(* ===== verification/ClientRuns.v ===== *)
(** * Runs of the client (client/ws_client.cpp: main, tryConnect)

    What holds in every interleaving of the two threads of [tryConnect]: the
    life of the socket, mutual exclusion, the stream of whole masked frames, the
    goodbye, the end of an inactive client; and what [main] does with its three
    attempts. *)

From stdpp Require Import gmap relations.
From S2P Require Import Prelude Random ByteIO Message Codec Socket WsFrame WsReceive Handshake Server Endpoint Client ClientThreads.

Section runs.
Context {W : Type} `{SysLaws W} (sock : Z).

Lemma cstep_effect s w s' w' : clocal s -> cstep sock (s, w) (s', w') -> cexec_effect sock s w s' w'.
Proof.
  intros Hl Hst. inversion Hst as [a ? ? ? Hx]; subst. destruct a; [by apply exec_client_effect|by apply exec_random_effect].
Qed.

Lemma begin_local s : client_begin = Ok s -> clocal s.
Proof.
  destruct literal_messages_ok as (Hm & _ & Hl & _). unfold client_begin. rewrite encode_frame by done. intros [= <-].
  split; cbn; try done. exists hello_message. split_and!; [done|done|lia|done].
Qed.

Lemma csteps_local c c' : rtc (cstep sock) c c' -> clocal c.1 -> clocal c'.1 /\
  opened c'.2 = (if clive (k_main c.1) && negb (clive (k_main c'.1)) then opened c.2 ∖ {[ sock ]} else opened c.2)
  /\ (clive (k_main c'.1) = true -> clive (k_main c.1) = true).
Proof.
  induction 1 as [c|c [s1 w1] c' Hst _ IH]; intros Hl; [by destruct (clive (k_main c.1))|]. destruct c as [s0 w0].
  destruct (cstep_effect _ _ _ _ Hl Hst) as [Hl1 Hop Hli _]. destruct (IH Hl1) as (Hl' & Hop' & Hli'). cbn [fst snd] in *.
  split; [done|]. split; [|auto]. rewrite Hop', Hop.
  destruct (clive (k_main c'.1)) eqn:E'; [rewrite (Hli' eq_refl), andb_false_r in *; by rewrite andb_false_r|].
  destruct (clive (k_main s1)) eqn:E1; [rewrite (Hli eq_refl); done|]. by destruct (clive (k_main s0)).
Qed.

Lemma creachable s0 (w : W) s w' : client_begin = Ok s0 -> rtc (cstep sock) (s0, w) (s, w') ->
  clocal s /\ opened w' = (if clive (k_main s) then opened w else opened w ∖ {[ sock ]}).
Proof.
  intros Hb Hr. pose proof (begin_local s0 Hb) as Hl. destruct (csteps_local _ _ Hr Hl) as (Hl' & Hop & Hli). cbn [fst snd] in *.
  split; [done|]. rewrite Hop. unfold client_begin in Hb. destruct (encode _); try done. injection Hb as <-. cbn.
  by destruct (clive (k_main s)).
Qed.

(** ** No deadlock *)

Lemma cjob_can says b l j (w : W) : job_ok true says j -> l = false \/ job_held j = true ->
  exists l' x w', job_step sock masked_frame b l j w = (Ok (Some (l', x)), w').
Proof.
  intros Hj Hcase. destruct (job_step_run sock masked_frame true says b l j w Hj) as (o & w' & E & Ho).
  destruct o as [[l' x]|]; [by exists l', x, w'|]. destruct Ho as [-> Hn]. destruct Hcase as [?|Hh]; [done|congruence].
Qed.

(** The mutex is free, or the one thread in [sendFrame] has it. *)
Lemma cholder_cases s : clocal s -> k_lock s = false
  \/ (exists j, held_cpc (k_main s) = [j] /\ held_rpc (k_random s) = []) \/ (exists j, held_cpc (k_main s) = [] /\ held_rpc (k_random s) = [j]).
Proof.
  intros Hl. pose proof (cl_lock s Hl) as Hlen. destruct (k_lock s); [right|by left]. unfold cholders in Hlen.
  rewrite length_app in Hlen. destruct (held_cpc (k_main s)) as [|j [|]], (held_rpc (k_random s)) as [|j' [|]]; cbn in Hlen; try lia; eauto.
Qed.

Lemma held_is j x : held j = [x] -> job_held j = true.
Proof. unfold held. by destruct (job_held j). Qed.

Lemma random_can s (w : W) : clocal s -> k_random s <> RExit -> k_random s <> RIdle -> k_id s < 2 ^ 63 - 1 ->
  k_lock s = false \/ held_rpc (k_random s) <> [] -> is_Some (exec_random sock s w).
Proof.
  intros [_ _ _ _ Hr Hid _] Hne Hni Hmax Hcase. destruct s as [b l m r id g]. cbn [k_random k_lock k_id] in *. unfold exec_random.
  destruct r as [| | | | | |j| |]; [done| |by eexists..| | |by eexists|done].
  - unfold random. destruct (sys_random w) as [v w1]. by eexists.
  - destruct (mt_next _ g) as [num g']. destruct (random_message_ok id (i64 num)) as (Hmsg & _ & _); [solve_width|apply i64_range|].
    rewrite encode_frame by done. by eexists.
  - destruct (cjob_can _ b l j w Hr) as (l' & x & w1 & E).
    { destruct Hcase as [?|Hh]; [by left|right]. cbn [held_rpc] in Hh. unfold held in Hh. by destruct (job_held j). }
    rewrite E. destruct x as [j'|[]]; [by eexists| |by eexists]. rewrite (proj2 (Z.ltb_lt _ _)) by done. by eexists.
Qed.

Lemma main_can s (w : W) : clocal s -> k_main s <> CDone -> k_lock s = false \/ held_cpc (k_main s) <> [] ->
  k_main s <> CJoin \/ k_random s = RExit -> is_Some (exec_client sock s w).
Proof.
  intros [_ _ _ Hm _ _ _] Hnd Hcase Hjoin. destruct s as [b l m r id g]. cbn [k_main k_lock k_random] in *.
  assert (forall says j, job_ok true says j -> l = false \/ held j <> [] -> exists l' x w', job_step sock masked_frame b l j w = (Ok (Some (l', x)), w')) as Hjob.
  { intros says j Hj Hc. apply (cjob_can says); [done|]. destruct Hc as [?|Hh]; [by left|right]. unfold held in Hh. by destruct (job_held j). }
  destruct m as [j| |x|f|j| | | |j| |buf t| |]; cbn [exec_client cpc_ok held_cpc] in *; try done; try by eexists.
  - destruct (Hjob _ j Hm Hcase) as (l' & x & w1 & E). rewrite E. destruct x; by eexists.
  - destruct (recv_step_run sock false x w Hm) as (y & w1 & E & _). rewrite E. destruct y; by eexists.
  - destruct (client_plan_run f Hm) as (p & E & Hp). rewrite E. destruct p; [by eexists..|]. destruct Hp as (_ & Ha & _). rewrite encode_frame by done. by eexists.
  - destruct (Hjob _ j Hm Hcase) as (l' & x & w1 & E). rewrite E. destruct x; by eexists.
  - destruct Hjoin as [?| ->]; [done|]. destruct literal_messages_ok as (_ & Hd & _). rewrite encode_frame by done. by eexists.
  - destruct Hm as [Hm _]. destruct (Hjob _ j Hm Hcase) as (l' & x & w1 & E). rewrite E. destruct x; by eexists.
  - destruct (control_out_run sock 8 [] true w) as (key & w1 & E & _); [lia|cbn; lia|]. rewrite E. by eexists.
  - destruct (negb _) eqn:Ht; [by eexists|]. destruct Hm as [(key & Hk & ->) Hr].
    pose proof (length_control_wire 8 (Some key) [] Hk) as Hwl. cbn [length] in Hwl. apply negb_false_iff, Z.ltb_lt in Ht.
    destruct (send_once_run sock (wire (control_frame 8 (Some key) [])) t w) as (o & w1 & E & _); [lia|lia|]. rewrite E. destruct o; by eexists.
Qed.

▸ **EXERCISE OBJECTIVE**:
Precisely the lines between those holding "Lemma begin_local s" and "split; [done|]. rewrite", inclusive, are to be reproduced from the listing above, with nothing added.

▸ **SOLUTION FOR THIS EXERCISE**:
Lemma begin_local s : client_begin = Ok s -> clocal s.
Proof.
  destruct literal_messages_ok as (Hm & _ & Hl & _). unfold client_begin. rewrite encode_frame by done. intros [= <-].
  split; cbn; try done. exists hello_message. split_and!; [done|done|lia|done].
Qed.

Lemma csteps_local c c' : rtc (cstep sock) c c' -> clocal c.1 -> clocal c'.1 /\
  opened c'.2 = (if clive (k_main c.1) && negb (clive (k_main c'.1)) then opened c.2 ∖ {[ sock ]} else opened c.2)
  /\ (clive (k_main c'.1) = true -> clive (k_main c.1) = true).
Proof.
  induction 1 as [c|c [s1 w1] c' Hst _ IH]; intros Hl; [by destruct (clive (k_main c.1))|]. destruct c as [s0 w0].
  destruct (cstep_effect _ _ _ _ Hl Hst) as [Hl1 Hop Hli _]. destruct (IH Hl1) as (Hl' & Hop' & Hli'). cbn [fst snd] in *.
  split; [done|]. split; [|auto]. rewrite Hop', Hop.
  destruct (clive (k_main c'.1)) eqn:E'; [rewrite (Hli' eq_refl), andb_false_r in *; by rewrite andb_false_r|].
  destruct (clive (k_main s1)) eqn:E1; [rewrite (Hli eq_refl); done|]. by destruct (clive (k_main s0)).
Qed.

Lemma creachable s0 (w : W) s w' : client_begin = Ok s0 -> rtc (cstep sock) (s0, w) (s, w') ->
  clocal s /\ opened w' = (if clive (k_main s) then opened w else opened w ∖ {[ sock ]}).
Proof.
  intros Hb Hr. pose proof (begin_local s0 Hb) as Hl. destruct (csteps_local _ _ Hr Hl) as (Hl' & Hop & Hli). cbn [fst snd] in *.
  split; [done|]. rewrite Hop. unfold client_begin in Hb. destruct (encode _); try done. injection Hb as <-. cbn.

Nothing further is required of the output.